This is an interesting case I was working on during a side project a few years ago. The graphic shows (with changed time-stamps) the daily timing of a process flow that was seeding information for a variety of recipients.
What can you see?
- The task was automated and scheduled to run at 7 and later on at 6:38, visible in the floor of the time-series.
- The one data point when the task ran before 7 was a complete failure, as the prior day it didn’t run.
- The volatility of this process was a desaster.
What you can’t see, but what was the consequence of this task:
- The team that was involved in this process was badly trained, understaffed and the resources provided for the system were insufficient. (Hence causing the volatility.)
- The culture in the organization didn’t allow information of failing schedules to reach the person accountable for changing the resources. This issue was twofold: first, the direct communication of the issue from the bottom to the top wasn’t working due to the incentives within the chain of command. Furthermore, the information also couldn’t percolate through the system of stakeholders, because the person in charge was protected from the gate-keepers above it that didn’t allow the accountable person to voice any opinion or analysis on this. The top management attention was too high and failure not an option and the political environment was too dangerous to address an obvious issue. Any stakeholder attempting to address the issue was bullied down.
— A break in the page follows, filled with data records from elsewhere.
(* ===== verification/TypeDomains.v ===== *)
(** * What a type admits: JSON, the island boundary, checked-dynamic values

    The type predicates of src/packages/compiler/src/ir/nodes.ts over the
    registries of record shapes and unions.  A walk that may meet a shape again
    threads the set of what it has visited, as the code does; a walk ends for
    lack of fuel ([None]) or with an answer. *)

From S2P Require Import Prelude TypeKey VisitWalk.

#[local] Open Scope string_scope.

(** ** Registries *)

Record IrField := mkField { f_name : string; f_type : IrType; f_optional : bool; f_internal : bool }.
Record IrRecordShape := mkShape { fields : list IrField; tuple : bool; indexValue : option IrType }.

(** [accessorSlotProp] and the slots of a shape. *)
Inductive accessor_kind := AGet | ASet.
Definition accessorSlotProp (fieldName : string) : option (accessor_kind * string) :=
  if String.prefix "%get:" fieldName then Some (AGet, String.substring 5 (String.length fieldName - 5) fieldName)
  else if String.prefix "%set:" fieldName then Some (ASet, String.substring 5 (String.length fieldName - 5) fieldName)
  else None.
Definition isInternalField (shape : IrRecordShape) (fieldName : string) : bool :=
  existsb (λ f, String.eqb (f_name f) fieldName && f_internal f) (fields shape).
Definition shapeFieldCopy (f : IrField) (type : option IrType) (optional : option bool) : IrField :=
  mkField (f_name f) (default (f_type f) type) (default (f_optional f) optional) (f_internal f).
Definition isReservedField (shape : IrRecordShape) (fieldName : string) : bool :=
  bool_decide (is_Some (accessorSlotProp fieldName)) || isInternalField shape fieldName.
Definition shapeHasReservedFields (shape : IrRecordShape) : bool := existsb (λ f, isReservedField shape (f_name f)) (fields shape).
Definition shapeHasAccessorSlots (shape : IrRecordShape) : bool := existsb (λ f, bool_decide (is_Some (accessorSlotProp (f_name f)))) (fields shape).

Definition is_dyn (t : IrType) : bool := match t with Prim Kdyn => true | _ => false end.
Definition is_jsval (t : IrType) : bool := match t with Prim Kjsval => true | _ => false end.
Definition is_void (t : IrType) : bool := match t with Prim Kvoid => true | _ => false end.
Definition is_undefinedT (t : IrType) : bool := match t with Prim KundefinedT => true | _ => false end.
Definition bool_string (b : bool) : string := if b then "true" else "false".

Section domains.
Context (records : gmap string IrRecordShape) (unions : gmap string (list IrType)).

Definition isUndefinedArmedUnion (t : IrType) : bool :=
  match t with
  | Union_ unionId => match unions !! unionId with Some arms => existsb is_undefinedT arms | None => false end
  | _ => false
  end.

(** ** JSON *)

Fixpoint isJsonSafeAt (fuel : nat) (t : IrType) (inRecordField : bool) (visiting : gset string) : option (bool * gset string) :=
  match fuel with
  | O => None
  | S fuel =>
      match t with
      | Prim Kf64 | Prim Kstring | Prim Kbool => Some (true, visiting)
      | Array elem => isJsonSafeAt fuel elem false visiting
      | Record_ shapeId =>
          match records !! shapeId with
          | None => Some (false, visiting)
          | Some shape =>
              if bool_decide (shapeId ∈ visiting) then Some (true, visiting)
              else
                match every (λ f v, isJsonSafeAt fuel (f_type f) (negb (tuple shape)) v) (fields shape) ({[shapeId]} ∪ visiting) with
                | Some (true, visiting) =>
                    match indexValue shape with
                    | Some iv => if negb (is_dyn iv) then isJsonSafeAt fuel iv true visiting else Some (true, visiting)
                    | None => Some (true, visiting)
                    end
                | r => r
                end
          end
      | Union_ unionId =>
          match unions !! unionId with
          | None => Some (false, visiting)
          | Some arms =>
              let key := unionId +:+ ":" +:+ bool_string inRecordField in
              if bool_decide (key ∈ visiting) then Some (true, visiting)
              else every (λ a v, isJsonSafeAt fuel a inRecordField v) arms ({[key]} ∪ visiting)
          end
      | Prim KundefinedT => Some (inRecordField, visiting)
      | Prim KnullT => Some (true, visiting)
      | _ => Some (false, visiting)
      end
  end.

(** ** The bytes-bearing composites *)

Fixpoint canBoxBytesComposite (fuel : nat) (t : IrType) (visiting : gset string) : option (bool * gset string) :=
  match fuel with
  | O => None
  | S fuel =>
      match t with
      | Prim Kf64 | Prim Kstring | Prim Kbool | Prim Kdyn | Prim KundefinedT | Prim KnullT => Some (true, visiting)
      | Bytes elem => Some (bool_decide (elem = BU8), visiting)
      | Array elem => canBoxBytesComposite fuel elem visiting
      | Record_ shapeId =>
          match records !! shapeId with
          | None => Some (false, visiting)
          | Some shape =>
              if bool_decide (shapeId ∈ visiting) then Some (true, visiting)
              else
                match every (λ f v, canBoxBytesComposite fuel (f_type f) v) (fields shape) ({[shapeId]} ∪ visiting) with
                | Some (true, visiting) =>
                    match indexValue shape with Some iv => canBoxBytesComposite fuel iv visiting | None => Some (true, visiting) end
                | r => r
                end
          end
      | Union_ unionId =>
          match unions !! unionId with
          | None => Some (false, visiting)
          | Some arms =>
              if bool_decide (unionId ∈ visiting) then Some (true, visiting)
              else every (λ a v, canBoxBytesComposite fuel a v) arms ({[unionId]} ∪ visiting)
          end
      | _ => Some (false, visiting)
      end
  end.
(** The test of one function in a pass. *)
Definition fires (indirect : bool) (may : gset jsstr) (f : collected) : bool :=
  callsValue f && indirect || existsb (λ g, bool_decide (g ∈ may)) (callees f).

Lemma one_pass_mono l ind : ∀ may ch, may ⊆ (one_pass l ind may ch).1 ∧ (ch = true → (one_pass l ind may ch).2 = true).
Proof.
  induction l as [|[n f] l IH]; intros may ch; [done|]. cbn [one_pass]. case_bool_decide; [apply IH|]. fold (fires ind may f).
  destruct (fires ind may f); [|apply IH]. destruct (IH ({[n]} ∪ may) true) as [H1 H2]. split; [set_solver|]. intros _. by apply H2.
Qed.

(** A pass without a change finds nothing to add. *)
Lemma one_pass_unchanged l ind : ∀ may, (one_pass l ind may false).2 = false →
  (one_pass l ind may false).1 = may ∧ ∀ n f, (n, f) ∈ l → n ∈ may ∨ fires ind may f = false.
Proof.
  induction l as [|[n f] l IH]; intros may H; [split; [done|]; intros n f Hn; by apply not_elem_of_nil in Hn|]. cbn [one_pass] in *.
  fold (fires ind may f) in H |- *. case_bool_decide as Hin.
  - destruct (IH may H) as [-> Hl]. split; [done|]. intros n' f' [[= -> ->]|Hn]%elem_of_cons; [by left|by apply Hl].
  - destruct (fires ind may f) eqn:E; [by rewrite (proj2 (one_pass_mono l ind ({[n]} ∪ may) true) eq_refl) in H|].
    destruct (IH may H) as [-> Hl]. split; [done|]. intros n' f' [[= -> ->]|Hn]%elem_of_cons; [by right|by apply Hl].
Qed.

(** A pass with a change adds a function. *)
Lemma one_pass_changed l ind : ∀ may, (one_pass l ind may false).2 = true →
  ∃ n, n ∈ map fst l ∧ n ∉ may ∧ n ∈ (one_pass l ind may false).1.
Proof.
  induction l as [|[n f] l IH]; intros may H; [done|]. cbn [one_pass map fst] in *. case_bool_decide as Hin.
  - destruct (IH may H) as (k & ? & ? & ?). exists k. split_and!; [by right|done|done].
  - fold (fires ind may f) in H |- *. destruct (fires ind may f).
    + exists n. split_and!; [left|done|]. pose proof (proj1 (one_pass_mono l ind ({[n]} ∪ may) true)). set_solver.
    + destruct (IH may H) as (k & ? & ? & ?). exists k. split_and!; [by right|done|done].
Qed.

Definition sound (may : gset jsstr) (ind : bool) : Prop := (∀ n, n ∈ may → raises n) ∧ (ind = true → some_closure_raises).

Lemma fires_sound may ind n f : sound may ind → (n, f) ∈ fs → fires ind may f = true → raises n.
Proof.
  intros [H1 H2] Hn. unfold fires. rewrite orb_true_iff, andb_true_iff, existsb_exists. intros [[Hv Hi]|(g & Hg & Hm)].
  - eapply raises_value; [exact Hn|exact Hv|by apply H2].
  - apply bool_decide_eq_true in Hm. eapply raises_call; [exact Hn|by apply list_elem_of_In|by apply H1].
Qed.
Lemma unjson_json c s : unjson_char (json_char c +:+ s) = Some (c, s).
Proof. destruct c as [[] [] [] [] [] [] [] []]; vm_compute; reflexivity. Qed.

Lemma json_chars_inj s : ∀ t r1 r2, json_chars s +:+ String DQ r1 = json_chars t +:+ String DQ r2 → s = t ∧ r1 = r2.
Proof.
  induction s as [|c s IH]; intros [|d t] r1 r2 E; simpl in E; rewrite ?app_assoc3 in E.
  - by injection E as ->.
  - apply (f_equal unjson_char) in E. by rewrite unjson_json in E.
  - apply (f_equal unjson_char) in E. by rewrite unjson_json in E.
  - apply (f_equal unjson_char) in E. rewrite !unjson_json in E. injection E as -> E. by apply IH in E as [-> ->].
Qed.

Lemma String_inj c s t : String c s = String c t → s = t.
Proof. by injection 1. Qed.

Lemma json_string_inj s t r1 r2 : json_string s +:+ r1 = json_string t +:+ r2 → s = t ∧ r1 = r2.
Proof.
  unfold json_string, quoted. intros E%String_inj. rewrite !app_assoc3 in E. by apply json_chars_inj in E.
Qed.

(** The rest of an array after an item. *)
Fixpoint array_tail (items : list string) (r : string) : string :=
  match items with [] => String "]" r | x :: items => String "," (x +:+ array_tail items r) end.

Lemma json_array_unfold items r : json_array items +:+ r = String "[" match items with [] => String "]" r | x :: xs => x +:+ array_tail xs r end.
Proof.
  assert (J : ∀ x xs, join_sep "," (x :: xs) +:+ String "]" r = x +:+ array_tail xs r).
  { intros x xs. revert x. induction xs as [|y xs IH]; intros x; [done|].
    change (join_sep "," (x :: y :: xs)) with (x +:+ "," +:+ join_sep "," (y :: xs)). by rewrite !app_assoc3, IH. }
  unfold json_array. rewrite app_cons, app_empty, app_cons, app_assoc3. f_equal. destruct items as [|x xs]; [done|]. apply J.
Qed.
- The effects were disasterous as stakeholders were no longer able to synchronize their activity with their stakeholders as they were out of sync with the provision of the prerequisites of their tasks – which was this flow.
But what changed the situation?
- The core step forward towards a solution was a clear cut assessment of costs and operational risk incurred by the problem. But the teams involved in this process and their system were too isolated.
- The IT department granted access to network drives that laid bare the filesystem of the system. The entire flows related to this flow were anlyzed by using filesystem information on file creation and updates.
- Time-series analysis was used to root-cause the flows that lead to the failure of the core system and it could be concluded that 40% of failures were due to pre-ceding processes managed by external service providers and 60% was caused by the core unit not being able to handle issues and desasters – that occured frequently – in an appropraite amount of time.
- The entire data was used to build a dynamic systems model for around the flow which spanned flows before and after the process in question. The important fact was to completely assess the impact due to wait-times and to provide an accurate measure of when an actual very costly desaster would occur. The total impact on costs due to wait-times wasn’t really understood as relevant, as there was no possible way to heal the incentive design issues in the costdistribution system. The contract design between stakeholders was too bad and there was no chance costs-incurred could be a attributed to the cost center that caused the costs, which destroyed relevance of this finding. What was more important was a Monte Carlo simulation tht indicated how high the probability of a complete desaster was within a reasonable time-frame that would hurt the careers and position of the accountable persons.
- The next step was to devise a communication strategy that would inform even higher positions that then would become accountable for the larger failure in order to re-design the political dimension of such a failure.
Ultimately, a tiny portion of resources was assigned to the team that reduced the operational risk and lead to higher synchronizity. Luckily, I was an external consultant. I would likely been have fired for causing such a stir.